Losing one of your "own", a fellow officer, is very difficult. Even if you knew it was coming sooner or later. If officers die during active duty, they are usually always young. This time, again, it was a friend...a friend who was a very special person.
At a quick get-together before the holidays, some friends and I went to her house to have dinner. She was so excited that all her kids were coming for the holidays and she was preparing for that.
She was the mother of a military family...they were all in the military...she, herself was a Marine...and both her children are currently serving our country. Her husband was a retired Deputy Chief from our department and had been working as a police mentor in Iraq. She just welcomed into the family a beautiful granddaughter...all this going on in the final stages of cancer. She had been diagnosed with cancer and refused to give into it.
Her eyes sparkled when she showed us pictures of her family. I could see she was tired but so proud. She said she had told her husband it was time to come home...to quit his job and he had done so right away. When she said that, I knew she knew her time was near. Yet, all this time, all the chemo... she looked great and was full of life.

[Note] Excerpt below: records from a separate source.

Lemma message_setters_then_errorMessage_witness :
  oneRule !! 0 = Some (NewRule "name,email" "required" [])
  ∧ ∃ h2 y,
      ('(_, h1) ← SetMessage "is required" 0 oneRule;
       SetMessages (Some {["email" := "no email"]}) 0 h1)
      = Some (Some 0, h2)
      ∧ h2 = [y]
      ∧ errorMessage y "email" "required"
          (engine (emptyEngine false)) = "no email"
      ∧ errorMessage y "name" "required"
          (engine (emptyEngine false)) = "is required".
Proof.
  split; [reflexivity|].
  destruct (message_setters_then_errorMessage oneRule 0
              (NewRule "name,email" "required" []) "is required"
              (Some {["email" := "no email"]}) eq_refl)
    as (h2 & y & Hrun & _ & Hh2 & _ & Hmsg).
  exists h2, y. split; [exact Hrun|]. split; [exact Hh2|].
  split; [apply (Hmsg "email" "required")|apply (Hmsg "name" "required")].
Defined.

Lemma AddRule_then_SetSkipEmpty_witness :
  ruleSeq (emptyEngine true) = Some []
  ∧ ∃ l σ' h2,
      AddRule "name" "required" [] (emptyEngine true) = Some (l, σ')
      ∧ SetSkipEmpty false l (heap σ') = Some (None, h2)
      ∧ ruleSeq (mkState h2 (engine σ'))
        = Some [assign_skipEmpty false (NewRule "name" "required" [])].
Proof.
  split; [reflexivity|].
  apply (AddRule_then_SetSkipEmpty (emptyEngine true) [] "name" "required"
           [] false eq_refl).
Defined.

Lemma AppendRule_forgets_SetSkipEmpty_witness :
  heap (engineOn oneRule [] true) !! 0
  = Some (NewRule "name,email" "required" [])
  ∧ ∃ h1 σ' y,
      SetSkipEmpty false 0 oneRule = Some (None, h1)
      ∧ AppendRule 0 (engineOn h1 [] true) = Some (0, σ')
      ∧ heap σ' !! 0 = Some y
      ∧ skipEmpty y = true.
Proof.
  split; [reflexivity|].
  destruct (AppendRule_forgets_SetSkipEmpty (engineOn oneRule [] true) 0
              (NewRule "name,email" "required" []) false eq_refl)
    as (h1 & σ' & y & Hset & Happ & _ & Hy & Hskip).
  exists h1, σ', y. repeat split; assumption.
Defined.

Lemma FromStruct_follows_one_pointer_witness :
  "validate.UserForm" ≠ "time.Time"
  ∧ (FromStruct (mkGlobalOption "validate")
       (Some (Val (reflect.PtrTo
                     (reflect.Defined reflect.Struct "validate.UserForm"))
                None tt))).2
    = Some ErrInvalidData.
Proof.
  assert ("validate.UserForm" ≠ "time.Time") as Hname by discriminate.
  split; [exact Hname|].
  apply (FromStruct_follows_one_pointer (H := samplePlatform)
           (mkGlobalOption "validate")
           (reflect.Defined reflect.Struct "validate.UserForm")
           "validate.UserForm" tt tt None Hname).
Defined.

Lemma FromURLValues_any_order_witness :
  [("name", ["inhere"]); ("age", ["10"; "11"])]
  ≡ₚ map_to_list (<["name" := ["inhere"]]> {["age" := ["10"; "11"]]})
  ∧ FromURLValuesIn [("name", ["inhere"]); ("age", ["10"; "11"])]
    = FromURLValues (<["name" := ["inhere"]]> {["age" := ["10"; "11"]]}).
Proof.
  assert ([("name", ["inhere"]); ("age", ["10"; "11"])]
          ≡ₚ map_to_list (<["name" := ["inhere"]]>
                            ({["age" := ["10"; "11"]]} : Values))) as Hperm.
  { vm_compute. apply perm_swap. }
  split; [exact Hperm|].
  apply (FromURLValues_any_order _ _ Hperm).
Defined.

Lemma FromRequest_unknown_content_type_witness :
  Header aPost !! "Content-Type" = None
  ∧ FromRequest aPost [] = (None, Some ErrEmptyData).
Proof.
  split; [reflexivity|].
  apply (FromRequest_unknown_content_type aPost []
           (or_introl eq_refl) (or_introl eq_refl)).
Defined.

Lemma FromRequest_json_body_witness :
  Contains (Header_Get (Header aPut) "Content-Type") "application/json" = true
  ∧ FromRequest aPut []
    = (Some (OfMap None), Some (ErrOther "invalid character")).
Proof.
  split; [reflexivity|].
  apply (FromRequest_json_body aPut []
           (or_intror (or_introl eq_refl)) eq_refl eq_refl eq_refl).
Defined.

End MoreExamples.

She fought long and hard and was so strong. We all admired that. She came to work in the office to help out with projects. She was always a very hard worker and plodding along on a new project after chemo was not uncommon. She was always very stoic right after chemo...oh, it was just another treatment. She showed those "young boys" what tough was all about.
In the early morning hours today, a medical call came across the radio. It was her call. I didn't know what was going on until I looked at the computer screen. Officers were already en route and by the time we were done with a traffic stop, I could hear the ambulance approaching the hospital on the return trip. I knew by the words in the call, her fight was over.
I went to the hospital and other officers were present. The hospital staff were stern and serious and looked down, not wanting to look at us with our tears streaming down our faces. They whizzed by the officers with tears guarding the room.
After an honor guard was set up, I thought about her as a person. She could not have been more honorable. She never said an unkind word. She never whined or complained. If she did, it was not in public, and no one knew about it. I could go on and on about all her achievements in life because she was amazing. She was a community pillar both before, during, and after her career as a police officer.
She always wanted to be a police officer and finally saw that dream at the age of 49. It was an honor to be her friend even if I only really knew her for a few years. I will always remember what she stood for and what a fine example she set. Most of all, I will remember that she was always kind and good.